Did OpenAI somehow do something on their own API that uses data from Turnstile?
Also, you can have it spotcheck colors: light orange on light background is unreadable, ask it to find the L*[1] of colors and dark/lighten as necessary if gap < 40 (that's minimum gap for yuge header text on background, 50 for text on background, these have gap of 25)
I haven't tried this yet, but, maybe have it count word count-per-header too. It's got 11 headers for 1000 words currently, makes reading feel really stacatto and you gotta evaluate "is this a real transition or vibetransition"
[1] L* as in L*a*b*, not L in Oklab
Between the network latency and low end machines, there is an enormous lag between chatgpts response and being able to reply, especially for editing a canvas.
I've been sitting there for up to a minute plus waiting to be able to use the canvas controls or highlight text after an update.
It now behaves like Claude, attaching the paste as a file for upload rather than inlining it.
This affected page UX some and reduces the cost of the browser tab some.
At some point, maybe still true, very long conversations ~froze/crashed ChatGPT pages.
Clearly I'm blocking some tracker and it's upset about that. I allowlisted a sentry subdomain and since then got no more complaints.
Why run this check before user can type?
Why not run it later like before the message gets sent to the server?
this is meaningless btw. A browser headless or not does execute javascript.
I read it to mean: "A browser that doesn't execute the JavaScript bundle won't have [the rendered React elements]." Which is true.
Fine, by extension, you agree I can scan all of your systems for whatever I desire. This works both ways.

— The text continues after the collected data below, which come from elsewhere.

(** The reply a round inspects: the zero reply if there was no leader to call. *)
Definition Get_round (rd : Round GetReply) : RoundEnd string :=
  let switch (reply : GetReply) :=
    if bool_decide (gr_Err reply = OK) then Returns (gr_Value reply)
    else if bool_decide (gr_Err reply = ErrWrongLeader) then
      if wait_leader (rd_polls rd) then Continues else Waits
    else if bool_decide (gr_Err reply = ErrNoKey) then Returns ""%string
    else if bool_decide (gr_Err reply = ErrTimeOut) then
      if wait_leader (rd_polls rd) then Continues else Waits
    else Continues in
  if rd_leaderId rd =? -1 then switch (MkGetReply "" "" false false)
  else match rd_call rd with Some reply => switch reply | None => Continues end.

Definition PutAppend_round (rd : Round PutAppendReply) : RoundEnd unit :=
  let switch (reply : PutAppendReply) :=
    if bool_decide (par_Err reply = OK) then Returns tt
    else if bool_decide (par_Err reply = ErrWrongLeader) then
      if wait_leader (rd_polls rd) then Continues else Waits
    else if bool_decide (par_Err reply = ErrNoKey) then Returns tt
    else if bool_decide (par_Err reply = ErrTimeOut) then
      if wait_leader (rd_polls rd) then Continues else Waits
    else Continues in
  if rd_leaderId rd =? -1 then switch (MkPutAppendReply "")
  else match rd_call rd with Some reply => switch reply | None => Continues end.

My best guess is -- ChatGPT is running something in your browser to try to determine the best things to send down to the model API –- when it should have been running quantized models on its own server.
Every provider seems to have been plauged by these freeloaders to such an extent that they've had to develop extreme and onerous countermeasures just to avoid losing their shirts.
What's the word? Schadenfreude?
But it seems clear to me that this is why I can't start typing right away when I first load the page and click to focus in the text field.
Why would two AI bots want to chat with each other?
Really really bad user experience, wondering about when they will leave this approach.
...I don't think that's possible even if you are a bot? I would be very surprised if OAI had their origin exposed to the internet. What is a "non-Cloudflare proxy"? Is this AI slop?
It's likely just looking at the CF properties as part of a bot scoring metric (e.g. many users from this ASN or that geoip to this specific city exhibit abusive patterns).
Sick.
There's no way this is worth it unless the models are absolutely tiny, in which case any benefits from offloading to the client is marginal and probably isn't worth the engineering effort.
And as for "but chatgpt isn't paid" (another commenter), well, then yes, that's even closer to free by removing this spying on your computer setup. But they spy on the paid users too.
These programming languages and frameworks were made for developer convenience and got wide adoption, because it makes on-boarding easier.
This obviously comes at a cost of performance, complexity and introduces a liability into a system, because they are dependencies that come with a whole bunch of assumptions about how they are used.
Is this tradeoff even worth it anymore?